Page Type: | Route |
---|---|
Lat/Lon: | 53.16153°N / 117.9603°W |
Route Type: | Trad Climbing |
Season: | Spring |
Time Required: | Half a day |
Rock Difficulty: | 5.10d (YDS) |
Number of Pitches: | 4 |
Grade: | II |
The Climb
Pitch one (5.9) – The pitch starts with a tricky move through a small roof (see photo). The first bolt is located at the roof. After the roof, you work your way up following the line of bolts (over another small roof) heading toward the left facing corner. Medium sized gear is required once the corner is reached. From there you continue to follow the corner system, primarily protected by bolts, until a short cruxy move is reached just before the belay. It is a hanging belay on the top of a shattered column. A bit cramped.
Pitch two (5.10+) – This is the money pitch. It starts with some slabby moves protected by good (small) gear in the corner. This corner is followed for about 6 meters, where you then break out right over the corner (protected by gear). From there you follow the bolt line on perfect rock through the big roof (see photo). The climbing then becomes more sustained and tricky until the crux is reached. Puzzle through the shallow double cracks. Once past the crux, the climbing lets off to enjoyable slab climbing and ends in another hanging belay.

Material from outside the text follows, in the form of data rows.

(* ===== verification/ScanThm.v ===== *)
(** * Scans return exactly the live records that match *)
From Stdlib Require Import Ascii Lia ZArith.
From stdpp Require Import prelude gmap strings sorting.
From S2P Require Import Prelude GoNum Json Value Filter GoTime Store Wire Codec Segment Index SecondaryIndex Collection Keyed.
From S2P Require Import CollInv CollThm Unique CompactThm Base64 Encryption Heap Scan.

(** ** What a scan should visit *)

Definition result_of (id : Z) (r : Entry * Z) : ScanResult :=
  MkSR id r.2 (default ∅ (Data r.1)) (Ts r.1).

(** Results handed to a visitor one by one, until it stops. *)
Fixpoint feed {S} (visit : ScanResult → S → S * option scan_err) (l : list ScanResult) (a : S) : S * option scan_err :=
  match l with
  | [] => (a, None)
  | r :: l' =>
      let '(a', e) := visit r a in
      match e with
      | Some err => (a', Some err)
      | None => feed visit l' a'
      end
  end.

Lemma feed_app {S} (visit : ScanResult → S → S * option scan_err) l1 l2 a :
  feed visit (l1 ++ l2) a =
  let '(a', e) := feed visit l1 a in match e with Some err => (a', Some err) | None => feed visit l2 a' end.
Proof.
  revert a. induction l1 as [|r l1 IH]; intros a; [done|]. cbn [app feed].
  destruct (visit r a) as [a' [err|]]; [done|]. apply IH.
Qed.

Section scan.
Context (regexp : bytes → bytes → option bool).

(** The records of the log [L] that match [f] and are alive at [n]. *)
Definition matching (f : Filter) (n : Z) (kv : Z * (Entry * Z)) : Prop :=
  expired (ExpiresAt kv.2.1) n = false ∧ Match regexp f (default ∅ (Data kv.2.1)) = true.
#[global] Instance matching_dec f n kv : Decision (matching f n kv).
Proof. unfold matching. apply _. Defined.

Definition matches (ds : option decisions) (L : list line) (f : Filter) (n : Z) : list ScanResult :=
  map (λ kv, result_of kv.1 kv.2) (filter (matching f n) (map_to_list (records ds L))).

Lemma elem_of_matches ds L f n r :
  r ∈ matches ds L f n ↔ ∃ id e, records ds L !! id = Some e ∧ matching f n (id, e) ∧ r = result_of id e.
Proof.
  unfold matches. rewrite list_elem_of_fmap. split.
  - intros ([id e] & -> & [Hm Hin%elem_of_map_to_list]%list_elem_of_filter). by exists id, e.
  - intros (id & e & He & Hm & ->). exists (id, e). split; [done|]. apply list_elem_of_filter.
    split; [done|]. by apply elem_of_map_to_list.
Qed.

Lemma matches_ids ds L f n : NoDup (sr_ID <$> matches ds L f n).
Proof.
  unfold matches. rewrite <- list_fmap_compose.
  assert (Hext : ∀ l : list (Z * (Entry * Z)), (sr_ID ∘ (λ kv, result_of kv.1 kv.2)) <$> l = l.*1) by done.
  rewrite Hext. eapply sublist_NoDup; [apply (NoDup_fst_map_to_list (records ds L))|].
  apply fmap_sublist, sublist_filter.
Qed.

(** ** Calm walks: no check stops the scan *)

Section visit.
Context {S : Type} (visit : ScanResult → S → S * option scan_err).
Context (visit_end : ∀ r a, (visit r a).2 ≠ Some SErrViewEnd).

Definition calm (w : Walk S) : Prop := Forall (λ r, r = None) (w_checks w).

Lemma tick_calm w k (Q : Walk S * option scan_err → Prop) :
  calm w → (∀ w', calm w' → w_acc w' = w_acc w → Q (k w')) → Q (tick w k).
Proof.
  unfold calm, tick. intros Hc Hk. destruct (w_checks w) as [|r rest] eqn:E; [apply Hk; [by rewrite E|done]|].
  apply Forall_cons in Hc as [-> Hc]. by apply Hk.
Qed.

(** The outcome of a step from [w] is that of feeding [l]. *)
Definition fed (l : list ScanResult) (w : Walk S) (o : Walk S * option scan_err) : Prop :=
  calm o.1 ∧ feed visit l (w_acc w) = (w_acc o.1, o.2).

Lemma feed_end l a : (feed visit l a).2 ≠ Some SErrViewEnd.
Proof.
  revert a. induction l as [|r l IH]; intros a; [done|]. cbn [feed]. pose proof (visit_end r a) as H.
  destruct (visit r a) as [a' [err|]]; [done|]. apply IH.
Qed.

Lemma fed_seq l1 l2 w o k (Q : Walk S * option scan_err → Prop) :
  fed l1 w o →
  (∀ w', calm w' → feed visit l1 (w_acc w) = (w_acc w', None) → fed l2 w' (k w')) →
  fed (l1 ++ l2) w (let '(w', r) := o in match r with Some err => (w', Some err) | None => k w' end).
Proof.
  destruct o as [w' r]. intros [Hc Hf] Hk. cbn [fst snd] in *. destruct r as [err|].
  - split; [done|]. rewrite feed_app, Hf. done.
  - destruct (Hk w' Hc Hf) as [Hc2 Hf2]. split; [done|]. by rewrite feed_app, Hf, Hf2.
Qed.

Lemma examine_fed f id loc e w :
  calm w →
  fed (if Match regexp f (default ∅ (Data e)) then [MkSR id (ie_Rev loc) (default ∅ (Data e)) (Ts e)] else []) w
      (examine regexp visit f id loc e w).
Proof.
  intros Hc. unfold examine. destruct (Match _ _ _); [|by split].
  unfold visit_result, fed. cbn [w_acc count_row w_stats w_checks feed].
  destruct (visit _ (w_acc w)) as [a [err|]]; by split.
Qed.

Pitch three (5.10c) – Another very interesting and somewhat cerebral pitch. Not really sustained but there are a number of tricky moves to overcome between good rests. The pitch starts out from the belay heading right and protected by a number of bolts until the corner is reached. From there, you climb steeply over the corner until you are established on the arête. Follow the bolt line on the arête, with one obvious small gear (cam or nut) placement (see photo), until you reach the spot where you need to climb right through the next corner. This is the crux. The trick is to climb up, clip the bolt, and then climb slightly down and traverse straight right. Once established on the arête of that corner (careful of loose rock), climb up again following the bots, with at least one gear placement. From here (see photo), you traverse right again over another corner (protected by a bolt) and become established on the face. Then it’s a very delicate traverse right and up through the last large roof (and bit thuggish). A spacious belay is located right after the roof.

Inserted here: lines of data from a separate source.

Lemma scanOrdered_spec st L f grow opts fields start a checks :
  world st → query_ready (coll st) L f grow → quiet checks → page_bounds opts →
  one_kind fields (row_of (cdecisions (coll st)) L) → start_ok fields start →
  so_PageToken opts = start_token fields start →
  wp (scanOrdered regexp yield grow f opts fields a checks) st (λ st' r,
    let rows := rows_after fields start (matches regexp (cdecisions (coll st)) L f (clockFloor (coll st'))) in
    let o := emit_page yield (coll st) (so_Fields opts) (page_of opts rows) (a, 0) in
    ∃ stats, r = Ok (stats, o.1.1, o.2) ∧ RowsReturned stats = o.1.2 ∧
      NextPageToken stats = match o.2 with None => token_after fields opts rows | Some _ => "" end).
Proof.
  intros Hw Hq Hch Hb Hk Hst Htok. unfold scanOrdered. rewrite Htok.
  destruct (cursorAfter_start fields start Hst) as (after & -> & Hafter).
  apply wp_bind. eapply wp_mono; [by apply (forEachMatch_spec regexp _ (collect_end _ _ after) st L f grow)|]. cbn beta.
  intros st' r (_ & F & l & w & e & -> & Hp & Hfeed). cbn [w_acc] in Hfeed. rewrite feed_collect in Hfeed.
  injection Hfeed as Hacc <-. rewrite <- Hacc. rewrite (filter_bool_ext _ _ l Hafter). cbn [Nat.add app].
  set (M := matches _ _ _ _ _) in *. set (l' := filter _ l).
  assert (Hp' : l' ≡ₚ filter (λ x, after_row fields start x = true) M) by (subst l'; by rewrite Hp).
  assert (HP : Forall (row_of (cdecisions (coll st)) L) l').
  { apply Forall_forall. intros x [_ Hx]%list_elem_of_filter. rewrite Hp in Hx.
    apply elem_of_matches in Hx as (id & e & He & _ & ->). by exists id, e. }
  assert (Hnd : NoDup (sr_ID <$> l')).
  { eapply sublist_NoDup; [|apply fmap_sublist, sublist_filter]. rewrite Hp. apply matches_ids. }
  pose proof (buffer_page fields _ Hk opts l' Hb HP Hnd) as Hpage. unfold buffer_cap in Hpage.
  assert (Hrows : ssort (sortLess fields) l' = rows_after fields start M) by (by eapply sorted_perm).
  rewrite Hrows in Hpage. cbn zeta.
  assert (Hlen : length l' = length (rows_after fields start M)) by (by rewrite <- Hrows, ssort_length).
  set (rows := rows_after fields start M) in *.
  destruct (emit_page yield (coll st) (so_Fields opts) (page_of opts rows) (a, 0)) as [[a' n] e] eqn:Eo.
  assert (Hend : ∃ stats, Ok (set_returned (w_stats w) n
      (match e with None => next_token opts fields (page_of opts rows) (length l') | Some _ => "" end), a', e) =
      Ok (E := cerr) (stats, a', e) ∧ RowsReturned stats = n ∧
      NextPageToken stats = match e with None => token_after fields opts rows | Some _ => "" end).
  { eexists. split; [done|]. split; [done|]. destruct e; [done|]. rewrite Hlen. by apply next_token_after. }
  destruct (0 <? so_Limit opts)%Z; rewrite Hpage; apply wp_get; rewrite (emit_page_enc _ _ _ _ _ _ (fr_enc _ _ F)), Eo;
    apply wp_ret; fold M rows; rewrite Eo; exact Hend.
Qed.
End ordered.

Pitch four (5.7) – The crux is getting past the first couple of bolts off the belay (see photo). From there a large corner is encountered (gear); then you follow an easy slab (a few bolts) to the top anchors.
Getting down
The entire route can be rappelled with one 60 meter rope. The rappel of the third pitch is somewhat traversing, but is easily manageable. Alternately, the route can be rappelled in three pitches if one brings two 70 meter ropes. From the top of the climb, rappel to a station just to climbers right (and 3 meters lower) of pitch three anchors (there is also a small tree here). Rappel this amazing arête (which is bolted) to a hanging belay at the 57 meter mark. From here you can rappel to the ground (just) with two 70 meter ropes.